Q-Learning Based Equivalent False Target Generation for Multi-Point Source Jamming System

Zhihao Cai

Shiqi Xing Email

Sinong Quan

Xinyuan Su

Junpeng Wang

Weize Meng

College of Electronic Science and Technology, National University of Defense Technology, Changsha, Hunan, 410073, China

Abstract

In the multi-point source jamming (MPSJ) system, the antenna phase error, as an intrinsic issue, seriously affects the distribution of equivalent false targets (EFTs). To ensure that the position of EFTs remains within the constraint range in the presence of phase error, a multi-point source jamming system equivalent false target generation method is proposed in this paper. First, by establishing the spatial geometric relationship between the triplet antenna and the target, the distribution law of EFT in the MPSJ system is derived.
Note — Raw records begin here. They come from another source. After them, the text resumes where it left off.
(* ===== verification/Arena.v ===== *)
(** util/arena.{h,cpp}: the bump allocator behind a memtable.

    Addresses are integers; the heap behind [new char[n]] is an interface,
    [HeapAlloc], whose laws are those of the C++ run time: a new block is
    aligned for any object and overlaps no block that is still allocated. *)

From Stdlib Require Import ZArith Lia List Bool.
From S2P Require Import Prelude.

(** A region of memory: its address and its length. *)
Abbreviation region := (Z * Z)%type.

Definition disjoint_regions (r s : region) : Prop := r.1 + r.2 <= s.1 \/ s.1 + s.2 <= r.1.

Definition within (r block : region) : Prop := block.1 <= r.1 /\ r.1 + r.2 <= block.1 + block.2.

(** [operator_new live n] is the address of a new block of [n] bytes. *)
Class HeapAlloc := { operator_new : list region -> Z -> Z }.

Class HeapLaws (H : HeapAlloc) : Prop := {
  new_aligned : forall live n, operator_new live n mod 8 = 0;
  new_positive : forall live n, 0 < operator_new live n;
  new_disjoint : forall live n, 0 < n -> (forall b, b ∈ live -> 0 < b.1) ->
    Forall (disjoint_regions (operator_new live n, n)) live
}.

(** A heap that never reuses memory. *)
Definition BumpHeap : HeapAlloc := {|
  operator_new live n := 8 * (1 + foldr (fun b m => Z.max (b.1 + b.2) m) 0 live)
|}.

(** The size of a pointer. *)
Definition sizeof_ptr : Z := 8.

Module Arena.
Section Arena.
Context `{H : HeapAlloc}.

Definition kBlockSize : Z := 4096.

(** [blocks_] keeps the size of a block next to its address. *)
Record t := Mk {
  alloc_ptr_ : Z;
  alloc_bytes_remaining_ : Z;
  blocks_ : list region;
  blocks_memory_ : Z
}.

Definition new : t := Mk 0 0 [] 0.

Definition AllocateNewBlock (a : t) (block_bytes : Z) : Z * t :=
  let result := operator_new (blocks_ a) block_bytes in
  (result, Mk (alloc_ptr_ a) (alloc_bytes_remaining_ a) (blocks_ a ++ [(result, block_bytes)])
             (u64 (blocks_memory_ a + block_bytes))).

Definition AllocateFallback (a : t) (bytes : Z) : Z * t :=
  if bytes >? kBlockSize / 4 then AllocateNewBlock a bytes
  else
    let '(ptr, a) := AllocateNewBlock a kBlockSize in
    (ptr, Mk (ptr + bytes) (kBlockSize - bytes) (blocks_ a) (blocks_memory_ a)).

Definition Allocate (a : t) (bytes : Z) : Z * t :=
  if bytes <=? alloc_bytes_remaining_ a then
    (alloc_ptr_ a,
     Mk (alloc_ptr_ a + bytes) (alloc_bytes_remaining_ a - bytes) (blocks_ a) (blocks_memory_ a))
  else AllocateFallback a bytes.

Definition AllocateAligned (a : t) (bytes : Z) : Z * t :=
  let align := sizeof_ptr in
  let current_mod := Z.land (alloc_ptr_ a) (align - 1) in
  let slop := if current_mod =? 0 then 0 else align - current_mod in
  let needed := u64 (bytes + slop) in
  if needed <=? alloc_bytes_remaining_ a then
    (alloc_ptr_ a + slop,
     Mk (alloc_ptr_ a + needed) (alloc_bytes_remaining_ a - needed) (blocks_ a) (blocks_memory_ a))
  else AllocateFallback a bytes.

(** [capacity] is the growth policy of [std::vector]. *)
Definition MemoryUsage (capacity : nat -> Z) (a : t) : Z :=
  blocks_memory_ a + capacity (length (blocks_ a)) * sizeof_ptr.

End Arena.
End Arena.

(** ** A client: a sequence of requests *)

Inductive request := Plain (bytes : Z) | Aligned (bytes : Z).

Definition request_bytes (q : request) : Z := match q with Plain n | Aligned n => n end.

Definition serve `{HeapAlloc} (a : Arena.t) (q : request) : Z * Arena.t :=
  match q with
  | Plain n => Arena.Allocate a n
  | Aligned n => Arena.AllocateAligned a n
  end.

(** The regions handed out, oldest first. *)
Fixpoint serve_all `{HeapAlloc} (a : Arena.t) (qs : list request) : list region * Arena.t :=
  match qs with
  | [] => ([], a)
  | q :: qs =>
      let '(p, a) := serve a q in
      let '(rs, a) := serve_all a qs in
      ((p, request_bytes q) :: rs, a)
  end.

(** ** Lemmas *)

#[global] Instance BumpHeap_laws : HeapLaws BumpHeap.
Proof.
  assert (forall live, 0 <= foldr (fun b m => Z.max (b.1 + b.2) m) 0 live) as Hpos.
  { induction live; simpl; lia. }
  split; cbn; intros.
  - rewrite Z.mul_comm. apply Z.mod_mul. lia.
  - specialize (Hpos live). lia.
  - apply Forall_forall. intros b Hb. right. cbn.
    enough (b.1 + b.2 <= foldr (fun b m => Z.max (b.1 + b.2) m) 0 live)
      by (specialize (Hpos live); lia).
    clear -Hb. induction Hb; simpl; lia.
Qed.

Section ArenaLemmas.
Context `{HL : HeapLaws}.

(** The free tail of the current block. *)
Definition free_region (a : Arena.t) : region := (Arena.alloc_ptr_ a, Arena.alloc_bytes_remaining_ a).

(** The invariant, given the regions handed out so far. *)
Record arena_inv (a : Arena.t) (live : list region) : Prop := {
  inv_live : Forall (fun r => 0 < r.2 /\ exists b, b ∈ Arena.blocks_ a /\ within r b) live;
  inv_disjoint : forall i j r s, live !! i = Some r -> live !! j = Some s -> i <> j -> disjoint_regions r s;
  inv_free : 0 <= Arena.alloc_bytes_remaining_ a /\
    (free_region a = (0, 0) \/ exists b, b ∈ Arena.blocks_ a /\ within (free_region a) b);
  inv_free_live : Forall (fun r => disjoint_regions r (free_region a)) live;
  inv_blocks : Forall (fun b => 0 < b.1 /\ 0 <= b.2) (Arena.blocks_ a)
}.

Lemma arena_inv_new : arena_inv Arena.new [].
Proof. split; try done. simpl. split; [lia|by left]. Qed.

Lemma disjoint_sym r s : disjoint_regions r s -> disjoint_regions s r.
Proof. unfold disjoint_regions. lia. Qed.

(** A part of a free region is as disjoint as the whole. *)
Lemma disjoint_within r s s' : within s' s -> disjoint_regions r s -> disjoint_regions r s'.
Proof. unfold within, disjoint_regions. lia. Qed.

(** Adding a region that is disjoint from the live ones. *)
Lemma pairwise_snoc (live : list region) r :
  (forall i j r s, live !! i = Some r -> live !! j = Some s -> i <> j -> disjoint_regions r s) ->
  Forall (fun s => disjoint_regions s r) live ->
  forall i j s s', (live ++ [r]) !! i = Some s -> (live ++ [r]) !! j = Some s' -> i <> j ->
    disjoint_regions s s'.
Proof.
  intros Hp Hr i j s s' Hi Hj Hij. rewrite Forall_lookup in Hr.
  apply lookup_app_Some in Hi as [Hi|[Hi1 Hi]]; apply lookup_app_Some in Hj as [Hj|[Hj1 Hj]].
  - eauto.
  - apply list_lookup_singleton_Some in Hj as [? <-]. eauto.
  - apply list_lookup_singleton_Some in Hi as [? <-]. apply disjoint_sym. eauto.
  - apply list_lookup_singleton_Some in Hi as [? _], Hj as [? _]. lia.
Qed.

(** Cutting a piece off the front of the free region. *)
Lemma arena_inv_bump a live slop n :
  arena_inv a live -> 0 <= slop -> 0 < n -> slop + n <= Arena.alloc_bytes_remaining_ a ->
  arena_inv (Arena.Mk (Arena.alloc_ptr_ a + (slop + n)) (Arena.alloc_bytes_remaining_ a - (slop + n))
               (Arena.blocks_ a) (Arena.blocks_memory_ a))
            (live ++ [(Arena.alloc_ptr_ a + slop, n)]).
Proof.
  intros [Hl Hd [Hf0 Hf] Hfl Hb] Hs Hn Hle.
  destruct Hf as [[=]|(b & Hin & Hw)]; [lia|]. unfold within, free_region in *. cbn in *.
  split; cbn; [| | | |done].
  - apply Forall_app. split; [done|]. apply Forall_singleton. cbn. split; [done|].
    exists b. split; [done|]. unfold within. cbn. lia.
  - apply pairwise_snoc; [done|]. eapply Forall_impl; [exact Hfl|]. intros r.
    apply disjoint_within. unfold within. cbn. lia.
  - split; [lia|]. right. exists b. split; [done|]. unfold within. cbn. lia.
  - apply Forall_app. split.
    + eapply Forall_impl; [exact Hfl|]. intros r. apply disjoint_within. unfold within. cbn. lia.
    + apply Forall_singleton. unfold disjoint_regions. cbn. lia.
Qed.

Lemma blocks_addresses a live b : arena_inv a live -> b ∈ Arena.blocks_ a -> 0 < b.1.
Proof. intros [_ _ _ _ Hb] Hin. rewrite Forall_forall in Hb. apply (Hb b Hin). Qed.

(** A region inside a block is disjoint from a new block. *)
Lemma new_block_disjoint a live n r b :
  arena_inv a live -> 0 < n -> b ∈ Arena.blocks_ a -> within r b ->
  disjoint_regions r (operator_new (Arena.blocks_ a) n, n).
Proof.
  intros Hi Hn Hb Hw.
  pose proof (new_disjoint (Arena.blocks_ a) n Hn (fun b => blocks_addresses a live b Hi)) as Hd.
  rewrite Forall_forall in Hd. specialize (Hd b Hb). unfold disjoint_regions, within in *. cbn in *. lia.
Qed.

(** A new block, [n] bytes of which are handed out and [m] remain free. *)
Lemma arena_inv_block a live size n ptr rem mem :
  arena_inv a live -> 0 < n <= size -> size < 2 ^ 64 ->
  let p := operator_new (Arena.blocks_ a) size in
  (ptr = p + n /\ rem = size - n) \/
  (n = size /\ ptr = Arena.alloc_ptr_ a /\ rem = Arena.alloc_bytes_remaining_ a) ->
  arena_inv (Arena.Mk ptr rem (Arena.blocks_ a ++ [(p, size)]) mem) (live ++ [(p, n)]).
Proof.
  intros Hi Hn Hsz p Hcase. pose proof Hi as [Hl Hd [Hf0 Hf] Hfl Hb].
  assert (Forall (fun s => disjoint_regions s (p, size)) live) as Hdis.
  { eapply Forall_impl; [exact Hl|]. intros r (_ & b & Hin & Hw).
    eapply new_block_disjoint; eauto. lia. }
  assert (0 < p) as Hp by apply new_positive.
  split; cbn.
  - apply Forall_app. split.
    + eapply Forall_impl; [exact Hl|]. intros r (? & b & Hin & Hw). split; [done|].
      exists b. split; [by apply elem_of_app; left|done].
    + apply Forall_singleton. cbn. split; [lia|]. exists (p, size).
      split; [by apply elem_of_app; right; apply list_elem_of_singleton|]. unfold within. cbn. lia.
  - apply pairwise_snoc; [done|]. eapply Forall_impl; [exact Hdis|]. intros r.
    apply disjoint_within. unfold within. cbn. lia.
  - destruct Hcase as [[-> ->]|(-> & -> & ->)].
    + split; [lia|]. right. exists (p, size).
      split; [by apply elem_of_app; right; apply list_elem_of_singleton|].
      unfold within, free_region. cbn. lia.
    + split; [done|]. destruct Hf as [Hf|(b & Hin & Hw)]; [by left|right]. exists b.
      split; [by apply elem_of_app; left|done].
  - apply Forall_app. destruct Hcase as [[-> ->]|(-> & -> & ->)]; split.
    + eapply Forall_impl; [exact Hdis|]. intros r. apply disjoint_within.
      unfold within, free_region. cbn. lia.
    + apply Forall_singleton. unfold disjoint_regions, free_region. cbn. lia.
    + done.
    + apply Forall_singleton. unfold free_region in *. cbn in *.
      destruct Hf as [[= -> ->]|(b & Hin & Hw)]; [unfold disjoint_regions; cbn; lia|].
      apply disjoint_sym. eapply new_block_disjoint; eauto. lia.
  - apply Forall_app. split; [done|]. apply Forall_singleton. cbn. lia.
Qed.

Lemma slop_aligned p :
  let m := Z.land p (sizeof_ptr - 1) in
  let slop := if m =? 0 then 0 else sizeof_ptr - m in
  0 <= slop < 8 /\ (p + slop) mod 8 = 0.
Proof.
  cbv zeta. change (sizeof_ptr - 1) with (Z.ones 3). rewrite Z.land_ones by lia.
  change (2 ^ 3) with 8. unfold sizeof_ptr. pose proof (Z.mod_pos_bound p 8).
  pose proof (Z.div_mod p 8). destruct (Z.eqb_spec (p mod 8) 0) as [E|E].
  - rewrite Z.add_0_r. lia.
  - split; [lia|]. replace (p + (8 - p mod 8)) with ((p / 8 + 1) * 8) by lia. apply Z.mod_mul. lia.
Qed.

Definition aligned_if (q : request) (p : Z) : Prop :=
  match q with Plain _ => True | Aligned _ => p mod 8 = 0 end.

(** The fallback serves both kinds of request. *)
Lemma AllocateFallback_inv a live n p a' :
  arena_inv a live -> 0 < n < 2 ^ 63 -> Arena.AllocateFallback a n = (p, a') ->
  arena_inv a' (live ++ [(p, n)]) /\ p mod 8 = 0.
Proof.
  intros Hi Hn. unfold Arena.AllocateFallback, Arena.AllocateNewBlock. cbn [Arena.blocks_ Arena.blocks_memory_].
  destruct (Z.gtb_spec n (Arena.kBlockSize / 4)) as [Hg|Hg]; injection 1 as <- <-; (split; [|apply new_aligned]).
  - apply arena_inv_block; [done|lia|lia|]. right. done.
  - change (Arena.kBlockSize / 4) with 1024 in Hg. unfold Arena.kBlockSize in *.
    apply arena_inv_block; [done|lia|lia|]. left. done.
Qed.

Lemma serve_inv a live q p a' :
  arena_inv a live -> 0 < request_bytes q < 2 ^ 63 -> serve a q = (p, a') ->
  arena_inv a' (live ++ [(p, request_bytes q)]) /\ aligned_if q p.
Proof.
  intros Hi Hn. destruct q as [n|n]; cbn [serve request_bytes aligned_if] in *.
  - unfold Arena.Allocate. case_match eqn:E.
    + intros [= <- <-]. apply Z.leb_le in E. split; [|done].
      pose proof (arena_inv_bump a live 0 n Hi) as Hb. rewrite !Z.add_0_r in Hb. apply Hb; lia.
    + intros Hf. by destruct (AllocateFallback_inv a live n p a').
  - unfold Arena.AllocateAligned. destruct (slop_aligned (Arena.alloc_ptr_ a)) as [Hs Ha].
    set (slop := if _ =? 0 then _ else _) in *. cbv zeta.
    rewrite u64_small by (unfold is_u64; lia). rewrite (Z.add_comm n slop). case_match eqn:E.
    + intros [= <- <-]. apply Z.leb_le in E. split; [|done]. apply arena_inv_bump; try done; lia.
    + intros Hf. by apply (AllocateFallback_inv a).
Qed.

Lemma serve_all_inv qs a live rs a' :
  arena_inv a live -> Forall (fun q => 0 < request_bytes q < 2 ^ 63) qs ->
  serve_all a qs = (rs, a') ->
  arena_inv a' (live ++ rs) /\ Forall2 (fun q r => r.2 = request_bytes q /\ aligned_if q r.1) qs rs.
Proof.
  revert a live rs. induction qs as [|q qs IH]; intros a live rs Hi Hq; cbn [serve_all].
  - intros [= <- <-]. rewrite app_nil_r. done.
  - inversion_clear Hq as [|? ? Hn Hqs].
    destruct (serve a q) as [p a1] eqn:E1. destruct (serve_all a1 qs) as [rs1 a2] eqn:E2.
    intros [= <- <-]. destruct (serve_inv a live q p a1 Hi Hn E1) as [Hi1 Hal].
    destruct (IH a1 _ rs1 Hi1 Hqs E2) as [Hi2 Hf]. rewrite <- app_assoc in Hi2.
    split; [done|]. by constructor.
Qed.

End ArenaLemmas.

(** ** Properties *)

(** C32: Whatever is asked of a new arena, every request gets memory of its own:
    the regions handed out have the requested sizes, lie inside blocks the arena
    got from the heap, are pairwise disjoint, and those of [AllocateAligned] are
    aligned to a pointer. *)
Theorem Arena_regions_disjoint `{HL : HeapLaws} (qs : list request) :
  Forall (fun q => 0 < request_bytes q < 2 ^ 63) qs ->
  let '(rs, a) := serve_all Arena.new qs in
  Forall2 (fun q r => r.2 = request_bytes q /\ aligned_if q r.1) qs rs /\
  Forall (fun r => exists b, b ∈ Arena.blocks_ a /\ within r b) rs /\
  (forall i j r s, rs !! i = Some r -> rs !! j = Some s -> i <> j -> disjoint_regions r s).
Proof.
  intros Hq. destruct (serve_all Arena.new qs) as [rs a] eqn:E.
  destruct (serve_all_inv qs Arena.new [] rs a arena_inv_new Hq E) as [[Hl Hd _ _ _] Hf].
  cbn [app] in *. split_and!; [done| |done].
  eapply Forall_impl; [exact Hl|]. intros r [_ Hr]. exact Hr.
Qed.

Lemma Arena_regions_disjoint_witness :
  let '(rs, a) := serve_all (H := BumpHeap) Arena.new [Plain 3; Aligned 16; Plain 2000; Aligned 24] in
  Forall (fun r => exists b, b ∈ Arena.blocks_ a /\ within r b) rs.
Proof.
  pose proof (Arena_regions_disjoint (H := BumpHeap)
    [Plain 3; Aligned 16; Plain 2000; Aligned 24] ltac:(repeat constructor; simpl; lia)) as Hx.
  destruct (serve_all _ _) as [rs a]. apply Hx.
Defined.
Second, based on the feasibility of the MPSJ system EFT generation method, the MPSJ system EFT generation model is constructed by introducing the constraint function. Third, a dual dynamic inductive Q-learning (DDIQL) algorithm with a head-tail dynamic inductive strategy is proposed to solve this model, wherein initial optimization and constraint adjustment are emphasized. Experiments results demonstrate that when the phase error is 9°, the EFTs corresponding to the generated amplitude and phase parameters are all controllable in position. When the radius of the constraint range is reduced to the baseline length of the MPSJ system, the positions of EFTs corresponding to more than 10% of the amplitude and phase parameters are outside the constraint range.